Deutsche Bank co-Chief Executive Officers Anshu Jain and Juergen Fitschen are under pressure as investors question whether their strategic plan announced last month will succeed after Germany’s biggest bank failed to meet its previous targets. Shareholder groups including ISS Proxy Advisory Services and Ivox GmbH have criticized management and called on investors to vote against approving their actions.

“We urge the bank’s supervisory board to review the composition of the management board, taking its performance over the last three years and its new strategy into account,” Hermes said.

Management Review

A spokesman for Deutsche Bank in Frankfurt declined to comment on shareholder opposition to the board.

Deutsche Bank is reviewing further management changes as the firm tries to cut costs and shrink businesses, two people with knowledge of the plan said Tuesday.
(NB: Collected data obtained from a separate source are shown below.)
(* ===== verification/WebhookEvents.v ===== *)
(** * Which webhooks a booking emits

    app/services/webhook_runner.py: the events dispatched after a booking is
    created or patched, after a rate or an override changes, and the POSTs to
    the integrators of country-pack extensions at check-in. *)

From stdpp Require Import gmap.
From S2P Require Import Prelude PyDecimal PyJson StayDates Calendar Models Session Folio Booking Auth Webhooks.

Section runner.
Context {env : Env} {crypto : Crypto} {net : Net}.

Definition jopt (o : option string) : json := match o with Some s => JStr s | None => JNull end.

(** ** Payloads *)

Definition booking_entity_to_read_dict (b : Booking) : dict :=
  [("id", JStr (uuid_str (b_id b))); ("tenant_id", JStr (uuid_str (b_tenant b)));
   ("property_id", JStr (uuid_str (b_property b))); ("guest_id", JStr (uuid_str (b_guest b)));
   ("rate_plan_id", jopt (uuid_str <$> b_rate_plan b)); ("status", JStr (b_status b)); ("source", JStr (b_source b));
   ("total_amount", JStr (format_f (cents (b_total b))))]%string.

(** The entries of [booking_quick_snapshot] that [booking.updated] compares. *)
Definition watched (v : booking_snapshot) : list (string * option string) :=
  [("status", Some (sn_status v)); ("total_amount", Some (format_f (cents (sn_total v))));
   ("check_in", isoformat ∘ fst <$> sn_stay v); ("check_out", isoformat ∘ snd <$> sn_stay v);
   ("room_id", uuid_str <$> sn_room v)]%string.

(** ** Availability *)

Definition webhook_available_rooms (tenant_id room_type_id : Z) (d : date) : M Z :=
  query (fun db => match ledger db !! (tenant_id, room_type_id, d) with
                   | None => 0
                   | Some r => total_rooms r - booked_rooms r - blocked_rooms r
                   end).

Definition emit_availability_for_dates (tenant_id room_type_id : Z) (dates : list date) : M unit :=
  forM (sorted_set dates) (fun d =>
    avail ← transaction (webhook_available_rooms tenant_id room_type_id d);
    dispatch_webhook_event tenant_id AVAILABILITY_CHANGED
      [("room_type_id", JStr (uuid_str room_type_id)); ("date", JStr (isoformat d)); ("available_rooms", JInt avail)]%string).

Definition run_availability_after_override (tenant_id room_type_id : Z) (dates : list date) : M unit :=
  emit_availability_for_dates tenant_id room_type_id dates.

(** ** Created bookings, changed rates *)

(** The booking with its lines loaded. *)
Definition load_booking_for_webhook (tenant_id booking_id : Z) : M (option Booking) :=
  found ← scalar (booking_is tenant_id booking_id);
  match found with
  | None => mret None
  | Some b => _ ← load_lines booking_id; mret (Some b)
  end.

Definition run_booking_created_webhook (tenant_id booking_id : Z) : M unit :=
  found ← transaction (
    booking ← load_booking_for_webhook tenant_id booking_id;
    match booking with
    | None => mret None
    | Some b =>
        ls ← booking_lines tenant_id booking_id;
        mret (Some (booking_entity_to_read_dict b,
          match distinct (List.map l_room_type ls) with [rt] => Some (rt, List.map l_date ls) | _ => None end))
    end);
  match found with
  | None => mret tt
  | Some (payload, stay) =>
      _ ← dispatch_webhook_event tenant_id BOOKING_CREATED payload;
      match stay with
      | Some (rt_id, nights) => emit_availability_for_dates tenant_id rt_id nights
      | None => mret tt
      end
  end.

Definition run_rate_updated_webhooks (tenant_id : Z) (updates : list (Z * Z * date * string)) : M unit :=
  forM updates (fun u =>
    let '(room_type_id, rate_plan_id, d, price_s) := u in
    dispatch_webhook_event tenant_id RATE_UPDATED
      [("room_type_id", JStr (uuid_str room_type_id)); ("rate_plan_id", JStr (uuid_str rate_plan_id));
       ("date", JStr (isoformat d)); ("price", JStr price_s)]%string).

(** ** Check-in: the integrators of the active extensions *)

Definition checkin_targets (tenant_id property_id : Z) (d : DB) : list (string * string * option json) :=
  List.flat_map (fun pe =>
    List.map (fun ex => (ex_url ex, ex_code ex, pe_config pe))
      (List.filter (fun ex => (ex_id ex =? pe_extension pe) && (ex_tenant ex =? pe_tenant pe) && ex_active ex) (extensions d)))
    (List.filter (fun pe => (pe_tenant pe =? tenant_id) && (pe_property pe =? property_id) && pe_active pe) (property_extensions d)).

(** The POSTs issued: unsafe and unresolvable URLs are passed over. *)
Fixpoint post_to_targets (guest_payload : dict) (t : Z) (targets : list (string * string * option json))
    : result (list (string * json)) :=
  match targets with
  | [] => Ok []
  | (url, ext_code, cfg) :: targets' =>
      let body := [("event", JStr GUEST_CHECKED_IN); ("extension_code", JStr ext_code); ("data", JObj guest_payload)]%string in
      let body := match cfg with
                  | Some (JObj c) => body ++ [("property_extension_config"%string, JObj c)]
                  | _ => body
                  end in
      match assert_webhook_target_ips_safe_for_url url t with
      | Err (ServiceError "WebhookUrlUnsafeError" _ _) => post_to_targets guest_payload t targets'
      | Err e => Err e
      | Ok _ =>
          let '(t', _) := http_post url (json_dumps (JObj body)) [("X-OpenPMS-Event", GUEST_CHECKED_IN)]%string t in
          rest ← post_to_targets guest_payload t' targets'; Ok ((url, JObj body) :: rest)
      end
  end.

Definition post_country_pack_extension_checkin_webhooks (tenant_id booking_id : Z) (guest_payload : dict)
    : M (list (string * json)) :=
  targets ← transaction (
    booking ← load_booking_for_webhook tenant_id booking_id;
    match booking with
    | None => mret []
    | Some b => query (checkin_targets tenant_id (b_property b))
    end);
  t ← get_now;
  lift (post_to_targets guest_payload t targets).

(** ** Patched bookings *)

Definition is_guest (tenant_id guest_id : Z) (g : Guest) : bool := (g_tenant g =? tenant_id) && (g_id g =? guest_id).
Definition is_property (tenant_id property_id : Z) (p : Property) : bool := (p_tenant p =? tenant_id) && (p_id p =? property_id).

(** [guest_payload] of the check-in event. *)
Definition checkin_payload (tenant_id booking_id : Z) (after : booking_snapshot) : M dict :=
  let base := [("booking_id", JStr (uuid_str booking_id)); ("guest_id", JStr (uuid_str (sn_guest after)));
               ("room_id", JStr (default EmptyString (uuid_str <$> sn_room after)))]%string in
  transaction (
    booking ← load_booking_for_webhook tenant_id booking_id;
    match booking with
    | None => mret base
    | Some b =>
        guest ← scalar (is_guest tenant_id (b_guest b));
        prop ← scalar (is_property tenant_id (b_property b));
        mret (base ++ [("property_id"%string, JStr (uuid_str (b_property b)))]
          ++ match guest with
             | Some g =>
                 [("first_name", JStr (g_first g)); ("last_name", JStr (g_last g)); ("nationality", jopt (g_nationality g));
                  ("passport_data", jopt (g_passport g)); ("passport_number", JNull);
                  ("date_of_birth", jopt (isoformat <$> g_birth g));
                  ("check_in_date", jopt (isoformat ∘ fst <$> sn_stay after)); ("room_number", JNull)]%string
             | None => []
             end
          ++ match prop with
             | Some p => [("property_address", JStr (p_name p)); ("property_registration_number", JNull)]%string
             | None => []
             end)
    end).

Definition entered (st : string) (before after : booking_snapshot) : bool :=
  String.eqb (lower (strip (sn_status after))) st && negb (String.eqb (lower (strip (sn_status before))) st).

(** The watched entries that differ, less the status when it has its own event. *)
Definition changed_entries (before after : booking_snapshot) : list (string * option string * option string) :=
  let announced := existsb (fun st => entered st before after) ["cancelled"; "checked_in"; "checked_out"]%string in
  omap (fun ba : (string * option string) * (string * option string) =>
      let '((k, b_v), (_, a_v)) := ba in
      if bool_decide (b_v = a_v) then None
      else if announced && String.eqb k "status" then None else Some (k, b_v, a_v))
    (combine (watched before) (watched after)).

Definition cancelled_event (tenant_id booking_id : Z) (cancellation_reason : option string) : M unit :=
  dispatch_webhook_event tenant_id BOOKING_CANCELLED
    [("booking_id", JStr (uuid_str booking_id)); ("cancellation_reason", JStr (default EmptyString cancellation_reason))]%string.

Definition checked_in_event (tenant_id booking_id : Z) (after : booking_snapshot) : M unit :=
  guest_payload ← checkin_payload tenant_id booking_id after;
  _ ← dispatch_webhook_event tenant_id GUEST_CHECKED_IN guest_payload;
  _ ← post_country_pack_extension_checkin_webhooks tenant_id booking_id guest_payload;
  mret tt.

Definition checked_out_event (tenant_id booking_id : Z) (after : booking_snapshot) (folio_balance : option string) : M unit :=
  dispatch_webhook_event tenant_id GUEST_CHECKED_OUT
    [("booking_id", JStr (uuid_str booking_id)); ("guest_id", JStr (uuid_str (sn_guest after)));
     ("room_id", JStr (default EmptyString (uuid_str <$> sn_room after)));
     ("folio_balance", JStr (match folio_balance with Some s => if truthy s then s else "0.00" | None => "0.00" end))]%string.

Definition run_booking_patch_webhooks (tenant_id booking_id : Z) (before after : booking_snapshot)
    (cancellation_reason folio_balance_on_checkout : option string) : M unit :=
  _ ← (if entered "cancelled" before after then cancelled_event tenant_id booking_id cancellation_reason else mret tt);
  _ ← (if entered "checked_in" before after then checked_in_event tenant_id booking_id after else mret tt);
  _ ← (if entered "checked_out" before after
       then checked_out_event tenant_id booking_id after folio_balance_on_checkout else mret tt);
  match changed_entries before after with
  | [] => mret tt
  | changed =>
      dispatch_webhook_event tenant_id BOOKING_UPDATED
        [("booking_id", JStr (uuid_str booking_id));
         ("changed", JObj (List.map (fun kba => (kba.1.1, jopt kba.2)) changed));
         ("previous_values", JObj (List.map (fun kba => (kba.1.1, jopt kba.1.2)) changed))]%string
  end.

(** [run_booking_patch_availability_refresh], on the lines of the two bookings. *)
Definition run_booking_patch_availability_refresh (tenant_id : Z) (lines_before : list BookingLine)
    (lines_after : option (list BookingLine)) : M unit :=
  match lines_after with
  | None => mret tt
  | Some lines_after =>
      match distinct (List.map l_room_type lines_before), distinct (List.map l_room_type lines_after) with
      | [rb], [ra] =>
          if rb =? ra then
            emit_availability_for_dates tenant_id rb (List.map l_date lines_before ++ List.map l_date lines_after)
          else mret tt
      | _, _ => mret tt
      end
  end.

End runner.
The review of the eight-member management board is driven by supervisory board Chairman Paul Achleitner and a decision may be announced within the next couple of months.

As part of the overhaul, Rainer Neske, the head of Deutsche Bank’s private and business clients division, is poised to step down, a person with direct knowledge of the matter said on Monday.

U.K. bookmakers Ladbrokes Plc cut its odds on Jain leaving his position this year to evens -- meaning a successful two-pound ($3.10) bet will yield two pounds of winnings -- from 4-1 in March. Paddy Power Plc is more optimistic about his survival, offering odds of 9-1, compared with 12-1 two months ago.

Independent Audit

“Hermes EOS has previously raised concerns with Deutsche Bank about its progress on culture change, dealing with pending litigation and investigations and the delivery of targets,” the group said. It previously queried the bank on the suitability of Fitschen and Jain to lead a change in the lender’s culture given their long tenure in key leadership positions, including at the investment bank, Hermes said.

Deutsche Bank’s management faced the lowest approval rate at last year’s annual shareholder meeting since at least 2002, with just under 89 percent of investors voting in favor of ratifying their actions.

Shareholders on Thursday will also vote on whether to appoint an independent auditor to evaluate whether management damaged the company in connection with making provisions for litigation risks.

Deutsche Bank last month was fined $2.5 billion for manipulating interest-rate benchmarks by four regulators in the U.S. and the U.K. The penalty was the biggest that Deutsche Bank has had to pay for misconduct and comes on top of the 7.1 billion euros ($7.9 billion) the lender has spent on litigation in the last three years.

Shares Fall

The bank’s shares have posted the worst performance among global peers since Jain and Fitschen took the helm amid concerns about rising legal costs, weak capital buffers and low profitability. Since the bank announced the strategic overhaul the stock has dropped 6 percent, compared with a 1.4 percent gain in the STOXX Europe 600 Banks Price Index.

Deutsche Bank said last month it plans to make additional annual cost cuts of 3.5 billion euros by 2020, sell its Postbank consumer-lending unit and shrink the securities division to boost the return on tangible equity to at least 10 percent in the medium term from 3.9 percent in the first quarter. The company hasn’t provided details of how it will lower expenses, while analysts and investors questioned its track record on costs.